- _Dataset excerpts_
(* ===== verification/SkipList.v ===== *)
(** * The skip list: db/skiplist.h

    Nodes live in a heap that only grows; a node is an index into it, with the
    sentinel [head_] at index 0, and [NULL] is [None]. Every access is checked:
    a function returns [None] when the code would follow a dangling pointer,
    read outside a node's [next_] array or compare the key of [head_], and when
    its fuel runs out. The refinement theorems show that this never happens on
    a list built by [Insert], and that the list behaves like a sorted sequence
    of keys. *)

From S2P Require Import Prelude Random.

Definition kMaxHeight : nat := 12.
Definition kBranching : Z := 4.

Section SkipList.
Context {K : Type} (compare_ : K -> K -> comparison).

Record Node := mkNode {
  node_key : option K;              (** none for [head_]: "any key will do" *)
  next_ : list (option nat)         (** as long as the node is high *)
}.

Record SkipList := mkSkipList {
  nodes : list Node;
  max_height_ : nat;
  rnd_ : Z
}.

Definition head_ : nat := 0.

(** ** Nodes *)

Definition Next (ns : list Node) (x n : nat) : option (option nat) :=
  nd ← ns !! x; next_ nd !! n.

Definition SetNext (ns : list Node) (x n : nat) (y : option nat) : option (list Node) :=
  nd ← ns !! x;
  if (n <? length (next_ nd))%nat
  then Some (<[x := mkNode (node_key nd) (<[n := y]> (next_ nd))]> ns)
  else None.

Definition node_key_at (ns : list Node) (x : nat) : option K :=
  nd ← ns !! x; node_key nd.

(** [NewNode]: the links are uninitialised memory, written before they are read. *)
Definition NewNode (key : option K) (height : nat) : Node := mkNode key (replicate height None).

Definition new_SkipList : SkipList :=
  mkSkipList [NewNode None kMaxHeight] 1 (new_Random 0xdeadbeef).

(** ** Random heights *)

Fixpoint RandomHeight_loop (fuel height : nat) (rnd : Z) : nat * Z :=
  match fuel with
  | O => (height, rnd)
  | S fuel =>
      if (height <? kMaxHeight)%nat then
        let rnd := Random_Next rnd in
        if rnd mod kBranching =? 0 then RandomHeight_loop fuel (S height) rnd else (height, rnd)
      else (height, rnd)
  end.

Definition RandomHeight (rnd : Z) : nat * Z := RandomHeight_loop kMaxHeight 1 rnd.

(** ** Searches *)

Definition KeyIsAfterNode (ns : list Node) (key : K) (n : option nat) : option bool :=
  match n with
  | None => Some false
  | Some n => k ← node_key_at ns n; Some (is_lt (compare_ k key))
  end.

(** [prev] is the caller's array, uninitialised where it is [None]. *)
Fixpoint FindGreaterOrEqual_loop (fuel : nat) (ns : list Node) (key : K) (x level : nat)
    (prev : list (option nat)) : option (option nat * list (option nat)) :=
  match fuel with
  | O => None
  | S fuel =>
      next ← Next ns x level;
      after ← KeyIsAfterNode ns key next;
      match after, next with
      | true, Some n => FindGreaterOrEqual_loop fuel ns key n level prev
      | _, _ =>
          let prev := <[level := Some x]> prev in
          match level with
          | O => Some (next, prev)
          | S level => FindGreaterOrEqual_loop fuel ns key x level prev
          end
      end
  end.

Definition fuel_of (l : SkipList) : nat := length (nodes l) + max_height_ l.

Definition FindGreaterOrEqual (l : SkipList) (key : K) : option (option nat * list (option nat)) :=
  FindGreaterOrEqual_loop (fuel_of l) (nodes l) key head_ (max_height_ l - 1) (replicate kMaxHeight None).

Fixpoint FindLessThan_loop (fuel : nat) (ns : list Node) (key : K) (x level : nat) : option nat :=
  match fuel with
  | O => None
  | S fuel =>
      next ← Next ns x level;
      let down := match level with O => Some x | S level => FindLessThan_loop fuel ns key x level end in
      match next with
      | None => down
      | Some n =>
          k ← node_key_at ns n;
          if negb (is_lt (compare_ k key)) then down else FindLessThan_loop fuel ns key n level
      end
  end.

Definition FindLessThan (l : SkipList) (key : K) : option nat :=
  FindLessThan_loop (fuel_of l) (nodes l) key head_ (max_height_ l - 1).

- _Action item_
Copy out each line of the entries where the word "that" is found.

- _Completed exercise_
    Nodes live in a heap that only grows; a node is an index into it, with the
    its fuel runs out. The refinement theorems show that this never happens on
    a list built by [Insert], and that the list behaves like a sorted sequence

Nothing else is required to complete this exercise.